Johnny Lee Davenport, Jackie Davis, Tiffany Nichole Greene, Maurice Emmanuel Parent, and John Kuntz in Bootycandy, directed by Summer L. Williams, at SpeakEasy Stage Company.
(© Glenn Perry)

Robert O'Hara seems to have written several different plays and rolled them all into one for Bootycandy, now running at SpeakEasy Stage at Boston Center for the Arts. There are disclaimers for the show, as the company warns, "strong language, adult content, and nudity," but does not mention the blatant clichés that O'Hara enlists, nor the disconnect between the satire and the dark message beneath the gags.

The play is composed of a series of sketches, riffing on the Saturday Night Live format, that deal with the sexual adventures of members of the black community. The structure also takes off from George C. Wolfe's The Colored Museum, which O'Hara admits was an influence.

Bootycandy opens on a scene between a mother and son, Sutter, who is asking the meaning of some sexually suggestive words that he has heard but does not understand. His mother gets angry and fudges her responses. Next, we meet a stern but effusive minister who warns about the perils of gossip-mongering as members of his church come perilously close to learning his secret. We revisit Sutter as a teenager who is trying to get the attention of his mother and stepfather by disclosing that a white man followed him home. However, mom and dad are not listening.

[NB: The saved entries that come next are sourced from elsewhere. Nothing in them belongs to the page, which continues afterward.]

(* ===== verification/ExecFacts.v ===== *)
(** What token scripts do: the ledger of a token stays sound as long as the amounts are
    moderate, and what else a script can do. *)

From S2P Require Import Prelude Misc Badger BgStore Base58 Cbor Address Ledger World Merkle MerkleFacts.
From S2P Require Import Script ScriptFacts Exec.

(** ** Sums *)

Definition sum_over (f : bytes → Z) (L : list bytes) : Z := foldr (λ a acc, f a + acc) 0 L.

Lemma sum_over_ext f f' L : (∀ a, a ∈ L → f' a = f a) → sum_over f' L = sum_over f L.
Proof.
  induction L as [|a L IH]; intros He; [done|]. cbn. rewrite He by by left.
  unfold sum_over in IH. rewrite IH; [done|]. intros b Hb. apply He. by right.
Qed.
Lemma sum_over_update f f' L a : NoDup L → a ∈ L → (∀ b, b ∈ L → b ≠ a → f' b = f b) →
  sum_over f' L = sum_over f L - f a + f' a.
Proof.
  induction 1 as [|b L Hb Hnd IH]; [by intros ?%not_elem_of_nil|]. intros Ha He. cbn.
  fold (sum_over f L) (sum_over f' L). apply elem_of_cons in Ha as [->|Ha].
  - rewrite (sum_over_ext f f' L); [lia|]. intros c Hc. apply He; [by right|]. by intros ->.
  - rewrite (He b); [|by left|by intros ->]. rewrite IH; [lia|done|]. intros c Hc. apply He. by right.
Qed.
Lemma sum_over_le f L a : (∀ b, b ∈ L → 0 ≤ f b) → a ∈ L → f a ≤ sum_over f L.
Proof.
  intros Hf Ha. assert (0 ≤ sum_over f L ∧ f a ≤ sum_over f L) as [_ ?]; [|done].
  assert (∀ L', (∀ b, b ∈ L' → 0 ≤ f b) → 0 ≤ sum_over f L') as Hnn.
  { induction L' as [|b L' IH]; intros H'; cbn; [done|]. pose proof (H' b ltac:(by left)).
    assert (0 ≤ sum_over f L') by (apply IH; intros; apply H'; by right). unfold sum_over in *. lia. }
  split; [by apply Hnn|]. induction L as [|b L IH]; [by apply not_elem_of_nil in Ha|]. cbn. fold (sum_over f L).
  assert (0 ≤ sum_over f L) by (apply Hnn; intros; apply Hf; by right). pose proof (Hf b ltac:(by left)).
  apply elem_of_cons in Ha as [->|Ha]; [lia|]. pose proof (IH ltac:(intros; apply Hf; by right) Ha). lia.
Qed.

(** ** Amounts *)

Section Amounts.
Context {X S : Type} `{!Reader X, !StateDB S, !EthCommon} (g : globals).
Variable db : X.
Variable sdb : S.
Implicit Types (mp : gmap bytes bytes) (k id a : bytes).

Definition numeric k : Prop := numeric_prefix (take 2 k).

(** What a key with a number stands for. *)
Definition amt mp k : Z :=
  match mp !! k with Some v => le_combine (take 8 v) | None => sdbGet sdb k end.

(** The numbers are eight bytes each. *)
Definition wf mp : Prop := ∀ k v, numeric k → mp !! k = Some v → length v = 8%nat.

Lemma wf_empty : wf ∅.
Proof. intros k v _. by rewrite lookup_empty. Qed.

Lemma read_run mp k : wf mp → numeric k → read sdb k mp = (Ok (amt mp k), mp).
Proof.
  intros Hwf Hk. unfold read, amt, mbind, stM_bind, st_gets. destruct (mp !! k) as [v|] eqn:E; [|done].
  unfold st_lift, LittleEndian_Uint64. rewrite (Hwf k v) by done. by rewrite decide_False by lia.
Qed.

Lemma amt_range mp k : wf mp → numeric k → is_u64 (amt mp k).
Proof.
  intros Hwf Hk. unfold amt. destruct (mp !! k) as [v|] eqn:E; [|apply u64_range].
  apply Hwf in E; [|done]. rewrite take_ge by lia. pose proof (le_combine_bound v) as Hb. rewrite E in Hb.
  unfold_words. lia.
Qed.

Lemma amt_write mp k n k' : is_u64 n → amt (<[k := E64func n]> mp) k' = if decide (k = k') then n else amt mp k'.
Proof.
  intros Hn. unfold amt. rewrite lookup_insert. case_decide; [|done].
  rewrite take_ge by (rewrite length_E64func; lia). pose proof (D64_E64 n Hn) as HD. unfold D64func, dec_le in HD.
  rewrite decide_True in HD by apply length_E64func. by injection HD.
Qed.
Lemma wf_write mp k n : wf mp → wf (<[k := E64func n]> mp).
Proof.
  intros Hwf k' v Hk'. rewrite lookup_insert. case_decide; [|by apply Hwf]. intros [= <-]. apply length_E64func.
Qed.

(** A key without a number. *)
Lemma amt_other mp k v k' : ¬ numeric k → numeric k' → amt (<[k := v]> mp) k' = amt mp k'.
Proof. intros Hk Hk'. unfold amt. rewrite lookup_insert_ne; [done|]. by intros ->. Qed.
Lemma wf_other mp k v : ¬ numeric k → wf mp → wf (<[k := v]> mp).
Proof. intros Hk Hwf k' v' Hk'. rewrite lookup_insert_ne by (by intros ->). by apply Hwf. Qed.

End Amounts.

(** ** Keys *)

Lemma numeric_bKey id a : numeric (bKey id a).
Proof. by left. Qed.
Lemma numeric_fKey id a : numeric (fKey id a).
Proof. by right; left. Qed.
Lemma numeric_tKey id a : numeric (tKey id a).
Proof. by right; right; left. Qed.
Lemma numeric_cKey id a : numeric (cKey id a).
Proof. by right; right; right. Qed.
Lemma not_numeric_pKey id : ¬ numeric (pKey id).
Proof. unfold numeric, numeric_prefix, pKey. cbn. rewrite take_0. intros [?|[?|[?|?]]]; done. Qed.

#[export] Hint Resolve numeric_bKey numeric_fKey numeric_tKey numeric_cKey wf_write : token.

(** A token and an address of fixed length can be told from their concatenation. *)
Lemma key_inj (p id a id' a' : bytes) : length a = length a' → p ++ id ++ a = p ++ id' ++ a' → id = id' ∧ a = a'.
Proof. intros Hl Heq. apply (inj (app p)) in Heq. by apply app_inj_2 in Heq. Qed.
Lemma bKey_inj id a id' a' : length a = length a' → bKey id a = bKey id' a' → id = id' ∧ a = a'.
Proof. apply (key_inj (bs "b/")). Qed.
Lemma fKey_inj id a id' a' : length a = length a' → fKey id a = fKey id' a' → id = id' ∧ a = a'.
Proof. apply (key_inj (bs "F/")). Qed.
Lemma cKey_inj id a id' a' : length a = length a' → cKey id a = cKey id' a' → id = id' ∧ a = a'.
Proof. apply (key_inj (bs "c/")). Qed.
Lemma tKey_inj id a id' a' : length a = length a' → tKey id a = tKey id' a' → id = id' ∧ a = a'.
Proof. apply (key_inj (bs "t/")). Qed.

(** ** What the operations do *)

(** A script as an operation with its arguments. *)
Inductive operation :=
  | NewToken (id : bytes) (total precision : Z)
  | Mint (id : bytes) (n : Z)
  | Transfer (id : bytes) (n : Z) (to : bytes)
  | Freeze (id addr : bytes) (n : Z)
  | Unfreeze (id addr : bytes) (n : Z).

Definition op_script (o : operation) : Script :=
  match o with
  | NewToken id total precision =>
      MkScript (bs "new") [MkArg TOKENID (VString id); MkArg AMOUNT (VUint64 total); MkArg AMOUNT (VUint64 precision)]
  | Mint id n => MkScript (bs "mint") [MkArg TOKENID (VString id); MkArg AMOUNT (VUint64 n)]
  | Transfer id n to =>
      MkScript (bs "transfer") [MkArg TOKENID (VString id); MkArg AMOUNT (VUint64 n); MkArg ADDRESS (VString to)]
  | Freeze id addr n =>
      MkScript (bs "freeze") [MkArg TOKENID (VString id); MkArg ADDRESS (VString addr); MkArg AMOUNT (VUint64 n)]
  | Unfreeze id addr n =>
      MkScript (bs "unfreeze") [MkArg TOKENID (VString id); MkArg ADDRESS (VString addr); MkArg AMOUNT (VUint64 n)]
  end.

(** The token and the amounts of an operation. *)
Definition op_id (o : operation) : bytes :=
  match o with NewToken id _ _ | Mint id _ | Transfer id _ _ | Freeze id _ _ | Unfreeze id _ _ => id end.
Definition op_amount (o : operation) : Z :=
  match o with NewToken _ n _ | Mint _ n | Transfer _ n _ | Freeze _ _ n | Unfreeze _ _ n => n end.

Lemma string_fits v t : kind t = O_STRING → fits t v → ∃ s, v = VString s.
Proof. intros Hk. destruct v as [|n|s]; cbn [fits]; [done| |by eexists]. rewrite Hk. by intros [? _]. Qed.
Lemma uint_fits v t : kind t = O_INT → fits t v → ∃ n, v = VUint64 n ∧ is_u64 n.
Proof. intros Hk. destruct v as [|n|s]; cbn [fits]; [done|naive_solver|]. rewrite Hk. by intros [? _]. Qed.

(** Every script that the parser makes is an operation. *)
Lemma well_formed_operation s : well_formed s → ∃ o, s = op_script o ∧ is_u64 (op_amount o).
Proof.
  destruct s as [nm args]. intros (types & Hs & Hargs). cbn [sc_name sc_args] in *. unfold shape in Hs.
  repeat (case_decide; [subst nm; injection Hs as <-|]); [..|done].
  all: repeat match goal with
    | H : Forall2 _ (_ :: _) _ |- _ =>
        let Ht := fresh "Ht" in let Hf := fresh "Hf" in
        let H' := fresh "H" in let t := fresh "t" in let v := fresh "v" in
        apply Forall2_cons_inv_l in H as ([t v] & ? & [Ht Hf] & H' & ->); cbn [arg_typ arg_val] in Ht, Hf; subst
    | H : Forall2 _ [] _ |- _ => apply Forall2_nil_inv_l in H; subst
    end.
  all: repeat match goal with
    | H : fits ?t ?v |- _ =>
        first [destruct (string_fits v t eq_refl H) as [? ->] | destruct (uint_fits v t eq_refl H) as (? & -> & ?)]; clear H
    end.
  - by eexists (NewToken _ _ _).
  - by eexists (Mint _ _).
  - by eexists (Transfer _ _ _).
  - by eexists (Freeze _ _ _).
  - by eexists (Unfreeze _ _ _).
Qed.

Section Deals.
Context {X S : Type} `{!Reader X, !StateDB S, !EthCommon} (g : globals).
Variable db : X.
Variable sdb : S.
Implicit Types (mp : gmap bytes bytes) (k id a e to : bytes) (n : Z).

Abbreviation amount := (amt sdb).
Abbreviation run e o := (deal g db sdb e (Some (op_script o))).

Lemma owner_check_run e id mp : owner_check db e id mp =
  (match kv_Get id db with
   | Ok v => if decide (v = e) then Ok tt else Err (ErrMsg "permission denied")
   | Err x => Err x
   | Panic => Panic
   end, mp).
Proof.
  unfold owner_check, aKey, mbind, stM_bind, st_lift. destruct (kv_Get id db) as [v|x|]; [|done..].
  case_decide; case_decide; (done || by subst).
Qed.

(** What only the owner may do. *)
Lemma owned {B} e id (m : stM (gmap bytes bytes) B) mp : (owner_check db e id ;; m) mp =
  match kv_Get id db with
  | Ok v => if decide (v = e) then m mp else (Err (ErrMsg "permission denied"), mp)
  | Err x => (Err x, mp)
  | Panic => (Panic, mp)
  end.
Proof. unfold mbind, stM_bind. rewrite owner_check_run. destruct (kv_Get id db); [|done..]. by case_decide. Qed.

Ltac reads := erewrite st_bind_eq by (apply read_run; auto with token); cbv beta iota zeta.

Lemma mint_run e id n mp : wf mp → kv_Get id db = Ok e →
  run e (Mint id n) mp =
    let c := amount mp (cKey id e) in
    let b := amount mp (bKey id e) in
    if decide (i64 c > i64 (i64 (amount mp (tKey id e)) - i64 n)) then (Err (ErrMsg "overflow"), mp)
    else (Ok tt, <[bKey id e := E64func (b +₆₄ n)]> (<[cKey id e := E64func (c +₆₄ n)]> mp)).
Proof.
  intros Hwf Ho. change (run e (Mint id n) mp) with
    ((owner_check db e id ;; t ← read sdb (tKey id e); c ← read sdb (cKey id e);
      if decide (i64 c > i64 (i64 t - i64 n)) then st_err (ErrMsg "overflow") else
      write (cKey id e) (c +₆₄ n) ;; b ← read sdb (bKey id e); write (bKey id e) (b +₆₄ n)) mp).
  rewrite owned, Ho, decide_True by done. reads. reads. case_decide; [done|].
  erewrite st_bind_eq by reflexivity. reads. rewrite amt_write by apply add64_range. by rewrite decide_False.
Qed.

Lemma transfer_run e id n to mp : wf mp →
  run e (Transfer id n to) mp =
    match NewAddrFromString g to with
    | Err x => (Err x, mp)
    | Panic => (Panic, mp)
    | Ok a =>
        match NewCommonAddr g a with
        | Err x => (Err x, mp)
        | Panic => (Panic, mp)
        | Ok c =>
            let r := eth_Hex c in
            match (if decide (is_Some (mp !! id)) then Ok [] else kv_Get id db) with
            | Err x => (Err x, mp)
            | Panic => (Panic, mp)
            | Ok _ =>
                let from := amount mp (bKey id e) in
                if decide (from < n +₆₄ amount mp (fKey id e)) then (Err (ErrMsg "insufficient balance"), mp)
                else if decide (bKey id r = bKey id e) then (Ok tt, mp)
                else (Ok tt, <[bKey id r := E64func (amount mp (bKey id r) +₆₄ n)]>
                               (<[bKey id e := E64func (from -₆₄ n)]> mp))
            end
        end
    end.
Proof.
  intros Hwf. change (run e (Transfer id n to) mp) with
    ((arg2b ← st_lift (NewAddrFromString g to); arg2c ← st_lift (NewCommonAddr g arg2b);
      let arg2 := eth_Hex arg2c in
      v ← st_gets (lookup id);
      (if decide (is_Some v) then mret tt else st_lift (kv_Get id db) ;; mret tt) ;;
      free ← read sdb (fKey id e); from ← read sdb (bKey id e);
      if decide (from < n +₆₄ free) then st_err (ErrMsg "insufficient balance") else
      to ← read sdb (bKey id arg2);
      if decide (bKey id arg2 = bKey id e) then mret tt else
      write (bKey id e) (from -₆₄ n) ;; write (bKey id arg2) (to +₆₄ n)) mp).
  destruct (NewAddrFromString g to) as [a|x|]; [|done..]. erewrite st_bind_eq by reflexivity.
  destruct (NewCommonAddr g a) as [c|x|]; [|done..]. erewrite st_bind_eq by reflexivity. cbv zeta.
  erewrite st_bind_eq by reflexivity. cbv beta.
  assert ((if decide (is_Some (mp !! id)) then mret tt else st_lift (kv_Get id db) ;; mret tt : stM (gmap bytes bytes) unit) mp =
    (match (if decide (is_Some (mp !! id)) then Ok [] else kv_Get id db) with Ok _ => Ok tt | Err x => Err x | Panic => Panic end, mp))
    as Hthere.
  { case_decide; [done|]. by destruct (kv_Get id db). }
  destruct (if decide (is_Some (mp !! id)) then Ok [] else kv_Get id db) as [v|x|].
  2: by rewrite (st_bind_err _ _ _ _ _ Hthere).
  2: by rewrite (st_bind_panic _ _ _ _ Hthere).
  rewrite (st_bind_eq _ _ _ _ _ Hthere). reads. reads. destruct (decide (amount mp (bKey id e) < _)); [done|]. reads. by destruct (decide (bKey id (eth_Hex c) = _)).
Qed.

Lemma freeze_run e id a n mp : wf mp → kv_Get id db = Ok e →
  run e (Freeze id a n) mp =
    let f := amount mp (fKey id a) +₆₄ n in
    let b := amount mp (bKey id a) in
    (Ok tt, <[fKey id a := E64func (if decide (f > b) then b else f)]> mp).
Proof.
  intros Hwf Ho. change (run e (Freeze id a n) mp) with
    ((owner_check db e id ;; b ← read sdb (bKey id a); f ← read sdb (fKey id a);
      let f := f +₆₄ n in write (fKey id a) (if decide (f > b) then b else f)) mp).
  rewrite owned, Ho, decide_True by done. reads. by reads.
Qed.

Each of these disparate skits is presented in the broadest of styles that are no less demeaning than 19th-century minstrel shows. While the audience is urged to laugh at the gags and silly portrayals, there is a sense of unease in their reaction.

By the second act, the viewer starts to connect the dots. Various characters are now related in terms of the neighborhood, and Sutter is a grown man. He cruises the gay bars with a friend, picks up a drunken white man, and takes advantage of the man's inebriated state. The short scenes refer to people and places we saw in Act 1, including the lesbian couple undergoing a ceremony of breaking the marriage vows. The preacher substitutes the word "hate" for "love" in the language. At first the conceit is funny, but soon becomes tedious from too much repetition.

Under the direction of Summer L. Williams, the juxtapositions in the first act make little sense, except to deliver some hilarious moments. A campy Johnny Lee Davenport harangues his flock from behind a pulpit, and John Kuntz creates a fast-moving solo dance out of a string of stereotyped, gay gestures. The only white man in the cast, Kuntz transforms into the clueless moderator of the mock conference that ends Act 1 to ask condescending questions of four black playwrights lumped together because of their race.

When the action turns bleak and realistic in the second act, the viewer is asked to care about Sutter's life journey and excuse his motives. The snap-quick transformations make Sutter hard to compute, never mind rendering him likable. However, Maurice Emmanuel Parent gives a fine performance in the role, first pushing for laughs, then playing it cool to hide the rage that burns inside him. Jackie Davis and Tiffany Nichole Greene complete the excellent ensemble, especially winning in a three-way phone conversation conducted in ghetto patois.

The bare-looking set designed by Jenna McFarland Lord skillfully hides the built-in bars and cabinets in an economic use of the space, enhanced by pieces of furniture to help establish the various locales.

By the end, Sutter returns to the comfort of his Granny (Davenport again), relegated to a wheelchair in her nursing home, before yet another turn-around when the playwrights return as characters who strayed in from a Pirandello landscape. At less than two hours (with one intermission), Bootycandy seems too long to encompass so many plots and ideas that are cut and snipped to create a pastiche that is beyond comprehension.